[Stored items from a collection]
☆ ☆ ☆

(** * trading_system_fe: the resilient stream connection and the liveness prober

    A shallow embedding of the two hooks of the dashboard that carry logic:

    - [useBotStatus] (hooks/useBotStatus.js, here src/unnamed/part_000): the
      HTTP liveness prober, in [Module Prober];
    - [WebSocketConnection], which the repository holds in two near-duplicate
      versions.  The one in src/src/App.js parses tolerantly and closes a
      silent socket with [PONG_TIMEOUT_CODE = 4000]; it is called [Tolerant]
      below.  The one in src/unnamed/part_001 parses strictly and closes a
      silent socket with 1006; it is called [Strict].  What the two share
      ([sendHeartbeat], [connectWebSocket], [onopen], [onclose], the effect
      and the cleanup) is defined once.

    The component is event driven and single threaded: every callback
    (transport open/message/close/error, heartbeat interval, reconnect timeout,
    React effect, unmount) runs to completion.  A callback is a function from
    [state] to [state]; the host (browser sockets, timers) is part of [state],
    and what the host decides (the clock, whether a call throws, the code of a
    close event) is an argument of the event.

    Console output, toasts and the rendered markup are left out; where an
    expression that only feeds a toast can throw before a state update, the
    throw is kept. *)

From Stdlib Require Import ZArith String Ascii List Bool Lia.
From stdpp Require Import base list.

Set Warnings "-register-all".
Open Scope Z_scope.

(** ** JavaScript values that reach the handlers *)

(** What [JSON.parse] can return.  Numbers are kept integral: no handler
    branches on a number apart from its truthiness. *)
Inductive json : Type :=
| JNull
| JBool (b : bool)
| JNum (n : Z)
| JStr (s : string)
| JArr (items : list json)
| JObj (fields : list (string * json)).

(** The value bound to [message] in [onmessage]: a JSON value (the raw text of
    an unparseable frame is the string value [JStr raw]) or, for a binary
    frame, the [Blob] itself. *)
Inductive msgval : Type :=
| MJson (j : json)
| MBlob.

(** [event.data]: a text frame or a binary frame. *)
Inductive wsdata : Type :=
| Text (raw : string)
| Binary.

Fixpoint assoc (k : string) (fields : list (string * json)) : option json :=
  match fields with
  | [] => None
  | (k', v) :: rest => if String.eqb k k' then Some v else assoc k rest
  end.

(** [m.k] for the property names the handlers read ([type], [data], [level],
    [message]): [None] is the [TypeError] raised on [null], [Some None] is
    [undefined].  Strings, numbers, booleans and arrays have none of these
    properties; a [Blob] received from a socket has [type = ""]. *)
Definition get_prop (m : msgval) (k : string) : option (option json) :=
  match m with
  | MJson JNull => None
  | MJson (JObj fields) => Some (assoc k fields)
  | MJson _ => Some None
  | MBlob => Some (if String.eqb k "type" then Some (JStr "") else None)
  end.

(** [v === 'lit'] *)
Definition is_str (v : option json) (lit : string) : bool :=
  match v with
  | Some (JStr s) => String.eqb s lit
  | _ => false
  end.

(** [j] is an object whose [type] is the string [tag]. *)
Definition tagged (j : json) (tag : string) : Prop :=
  get_prop (MJson j) "type" = Some (Some (JStr tag)).

(** ToBoolean *)
Definition truthy (m : msgval) : bool :=
  match m with
  | MJson JNull => false
  | MJson (JBool b) => b
  | MJson (JNum n) => negb (n =? 0)
  | MJson (JStr s) => negb (String.eqb s "")
  | MJson (JArr _) | MJson (JObj _) => true
  | MBlob => true
  end.

(** ToString of a [JSON.parse] result raises [TypeError] exactly for an
    object with an own [toString] key (the key shadows
    [Object.prototype.toString] with a value that cannot be called, and
    [valueOf] gives the object back) and for an array that holds such a
    value: [Array.prototype.toString] joins the strings of its elements.
    ToPrimitive with hint number, as in [v >= 0], raises for the same
    values. *)
Fixpoint to_string_throws (j : json) : bool :=
  match j with
  | JObj fields => match assoc "toString" fields with Some _ => true | None => false end
  | JArr items => existsb to_string_throws items
  | JNull | JBool _ | JNum _ | JStr _ => false
  end.

(** Whether a template literal [`${v}`] raises, for the result [v] of a
    property read; [None], the [TypeError] of the read itself, raises too,
    and [undefined] prints. *)
Definition text_throws (v : option (option json)) : bool :=
  match v with
  | None => true
  | Some None => false
  | Some (Some j) => to_string_throws j
  end.

(** [o.k] for a value [o] that was itself read from a message. *)
Definition field (o : option (option json)) (k : string) : option (option json) :=
  match o with
  | Some (Some j) => get_prop (MJson j) k
  | Some None | None => None
  end.

(** [`주문 실행: ${message.data.side} ${message.data.amount}
    ${message.data.symbol}`], the text of the toast of an [order]. *)
Definition order_text_throws (message : msgval) : bool :=
  let data := get_prop message "data" in
  text_throws (field data "side") || text_throws (field data "amount")
  || text_throws (field data "symbol").

(** [`에러: ${message.data}`], the text of the toast of an [error]. *)
Definition error_text_throws (message : msgval) : bool :=
  text_throws (get_prop message "data").

(** ** The host: sockets and timers *)

(** [WebSocketState] *)
Inductive ready_state : Type := CONNECTING | OPEN | CLOSING | CLOSED.

(** A socket created by [connectWebSocket].  Its handlers are closures of the
    render whose [connectWebSocket] created it: [seenAttempts] is the value of
    the constant [reconnectAttempts] they close over.  [closeCode] is the code
    of the [close(code, reason)] call that started the closing handshake. *)
Record socket : Type := mkSocket {
  readyState : ready_state;
  seenAttempts : nat;
  closeCode : option Z
}.

Inductive timer_kind : Type := Timeout | Interval.

(** A timer registered with [setTimeout] or [setInterval].  The reconnect
    callback calls the [connectWebSocket] it was created in, so it carries the
    same captured [reconnectAttempts] ([timerAttempts]).  [active] is false
    once the timer was cleared or, for a timeout, has fired. *)
Record timer : Type := mkTimer {
  kind : timer_kind;
  delay : Z;
  timerAttempts : nat;
  active : bool
}.

(** What the component does to the outside world, in the order it happens. *)
Inductive effect : Type :=
| ESend (sock : nat) (timestamp : Z)      (* socket.send of a ping that returned *)
| EObserver (m : msgval)                  (* onMessage(message) *)
| ESetTimeout (t : nat) (ms : Z)
| ESetInterval (t : nat) (ms : Z)
| EClearTimeout (t : nat)
| EClearInterval (t : nat)
| EClose (sock : nat) (code : Z)          (* a close() that started the handshake *)
| ENewSocket (sock : nat)
| ECheckStatus.

(** ** Component state *)

Record state : Type := mkState {
  (* useState *)
  messages : list msgval;
  isConnected : bool;
  reconnectAttempts : nat;
  (* useRef; a ref holds the index of a socket or timer of the host *)
  socketRef : option nat;
  reconnectTimeoutRef : option nat;
  heartbeatIntervalRef : option nat;
  lastPongRef : Z;
  (* botStatus?.isOnline, owned by useBotStatus *)
  isOnline : bool;
  mounted : bool;
  (* host *)
  sockets : list socket;
  timers : list timer;
  trace : list effect
}.

Definition set_messages (x : list msgval) (st : state) : state :=
  mkState x (isConnected st) (reconnectAttempts st) (socketRef st)
    (reconnectTimeoutRef st) (heartbeatIntervalRef st) (lastPongRef st)
    (isOnline st) (mounted st) (sockets st) (timers st) (trace st).

Definition set_isConnected (x : bool) (st : state) : state :=
  mkState (messages st) x (reconnectAttempts st) (socketRef st)
    (reconnectTimeoutRef st) (heartbeatIntervalRef st) (lastPongRef st)
    (isOnline st) (mounted st) (sockets st) (timers st) (trace st).

Definition set_reconnectAttempts (x : nat) (st : state) : state :=
  mkState (messages st) (isConnected st) x (socketRef st)
    (reconnectTimeoutRef st) (heartbeatIntervalRef st) (lastPongRef st)
    (isOnline st) (mounted st) (sockets st) (timers st) (trace st).

Definition set_socketRef (x : option nat) (st : state) : state :=
  mkState (messages st) (isConnected st) (reconnectAttempts st) x
    (reconnectTimeoutRef st) (heartbeatIntervalRef st) (lastPongRef st)
    (isOnline st) (mounted st) (sockets st) (timers st) (trace st).

Definition set_reconnectTimeoutRef (x : option nat) (st : state) : state :=
  mkState (messages st) (isConnected st) (reconnectAttempts st) (socketRef st)
    x (heartbeatIntervalRef st) (lastPongRef st)
    (isOnline st) (mounted st) (sockets st) (timers st) (trace st).

Definition set_heartbeatIntervalRef (x : option nat) (st : state) : state :=
  mkState (messages st) (isConnected st) (reconnectAttempts st) (socketRef st)
    (reconnectTimeoutRef st) x (lastPongRef st)
    (isOnline st) (mounted st) (sockets st) (timers st) (trace st).

Definition set_lastPongRef (x : Z) (st : state) : state :=
  mkState (messages st) (isConnected st) (reconnectAttempts st) (socketRef st)
    (reconnectTimeoutRef st) (heartbeatIntervalRef st) x
    (isOnline st) (mounted st) (sockets st) (timers st) (trace st).

Definition set_isOnline (x : bool) (st : state) : state :=
  mkState (messages st) (isConnected st) (reconnectAttempts st) (socketRef st)
    (reconnectTimeoutRef st) (heartbeatIntervalRef st) (lastPongRef st)
    x (mounted st) (sockets st) (timers st) (trace st).

Definition set_mounted (x : bool) (st : state) : state :=
  mkState (messages st) (isConnected st) (reconnectAttempts st) (socketRef st)
    (reconnectTimeoutRef st) (heartbeatIntervalRef st) (lastPongRef st)
    (isOnline st) x (sockets st) (timers st) (trace st).

Definition set_sockets (x : list socket) (st : state) : state :=
  mkState (messages st) (isConnected st) (reconnectAttempts st) (socketRef st)
    (reconnectTimeoutRef st) (heartbeatIntervalRef st) (lastPongRef st)
    (isOnline st) (mounted st) x (timers st) (trace st).

Definition set_timers (x : list timer) (st : state) : state :=
  mkState (messages st) (isConnected st) (reconnectAttempts st) (socketRef st)
    (reconnectTimeoutRef st) (heartbeatIntervalRef st) (lastPongRef st)
    (isOnline st) (mounted st) (sockets st) x (trace st).

Definition emit (e : effect) (st : state) : state :=
  mkState (messages st) (isConnected st) (reconnectAttempts st) (socketRef st)
    (reconnectTimeoutRef st) (heartbeatIntervalRef st) (lastPongRef st)
    (isOnline st) (mounted st) (sockets st) (timers st) (trace st ++ [e]).

(** The state of a component mounted at time [now]
    ([lastPongRef = useRef(Date.now())]). *)
Definition initial (now : Z) : state :=
  mkState [] false 0%nat None None None now false true [] [] [].

(** *** Timers *)

Definition deactivate (t : timer) : timer :=
  mkTimer (kind t) (delay t) (timerAttempts t) false.

(** [setTimeout] / [setInterval]: the new timer's id is its index. *)
Definition newTimer (k : timer_kind) (ms : Z) (r : nat) (st : state) : nat * state :=
  let id := length (timers st) in
  (id, set_timers (timers st ++ [mkTimer k ms r true]) st).

(** [clearTimeout] / [clearInterval]: idempotent, a no-op on an unknown id. *)
Definition clearTimer (id : nat) (st : state) : state :=
  set_timers (alter deactivate id (timers st)) st.

Definition timer_is (k : timer_kind) (t : timer) : bool :=
  match kind t, k with
  | Timeout, Timeout | Interval, Interval => active t
  | _, _ => false
  end.

(** *** The WebSocket interface *)

(** The browser's [WebSocket.close(code, reason)]: a [code] other than 1000
    and 3000..4999 raises [InvalidAccessError] before anything happens (so
    1006, which only the browser itself may report, cannot be passed). *)
Definition valid_close_code (code : Z) : bool :=
  (code =? 1000) || ((3000 <=? code) && (code <=? 4999)).

Definition live (s : socket) : bool :=
  match readyState s with
  | OPEN | CONNECTING => true
  | CLOSING | CLOSED => false
  end.

(** The effect of an accepted [close(code)]: nothing on a socket that is
    already [CLOSING] or [CLOSED], otherwise the closing handshake starts. *)
Definition do_close (id : nat) (code : Z) (st : state) : state :=
  match sockets st !! id with
  | Some s =>
      if live s
      then emit (EClose id code)
             (set_sockets (<[id := mkSocket CLOSING (seenAttempts s) (Some code)]> (sockets st)) st)
      else st
  | None => st
  end.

☆ ☆ ☆

In the entries above, the lines between the one holding "properties; a [Blob]" and the one holding "value: [Array.prototype.toString] joins", inclusive, are to be printed exactly as written, and those alone.

Your solution:
    properties; a [Blob] received from a socket has [type = ""]. *)
Definition get_prop (m : msgval) (k : string) : option (option json) :=
  match m with
  | MJson JNull => None
  | MJson (JObj fields) => Some (assoc k fields)
  | MJson _ => Some None
  | MBlob => Some (if String.eqb k "type" then Some (JStr "") else None)
  end.

(** [v === 'lit'] *)
Definition is_str (v : option json) (lit : string) : bool :=
  match v with
  | Some (JStr s) => String.eqb s lit
  | _ => false
  end.

(** [j] is an object whose [type] is the string [tag]. *)
Definition tagged (j : json) (tag : string) : Prop :=
  get_prop (MJson j) "type" = Some (Some (JStr tag)).

(** ToBoolean *)
Definition truthy (m : msgval) : bool :=
  match m with
  | MJson JNull => false
  | MJson (JBool b) => b
  | MJson (JNum n) => negb (n =? 0)
  | MJson (JStr s) => negb (String.eqb s "")
  | MJson (JArr _) | MJson (JObj _) => true
  | MBlob => true
  end.

(** ToString of a [JSON.parse] result raises [TypeError] exactly for an
    object with an own [toString] key (the key shadows
    [Object.prototype.toString] with a value that cannot be called, and
    [valueOf] gives the object back) and for an array that holds such a
    value: [Array.prototype.toString] joins the strings of its elements.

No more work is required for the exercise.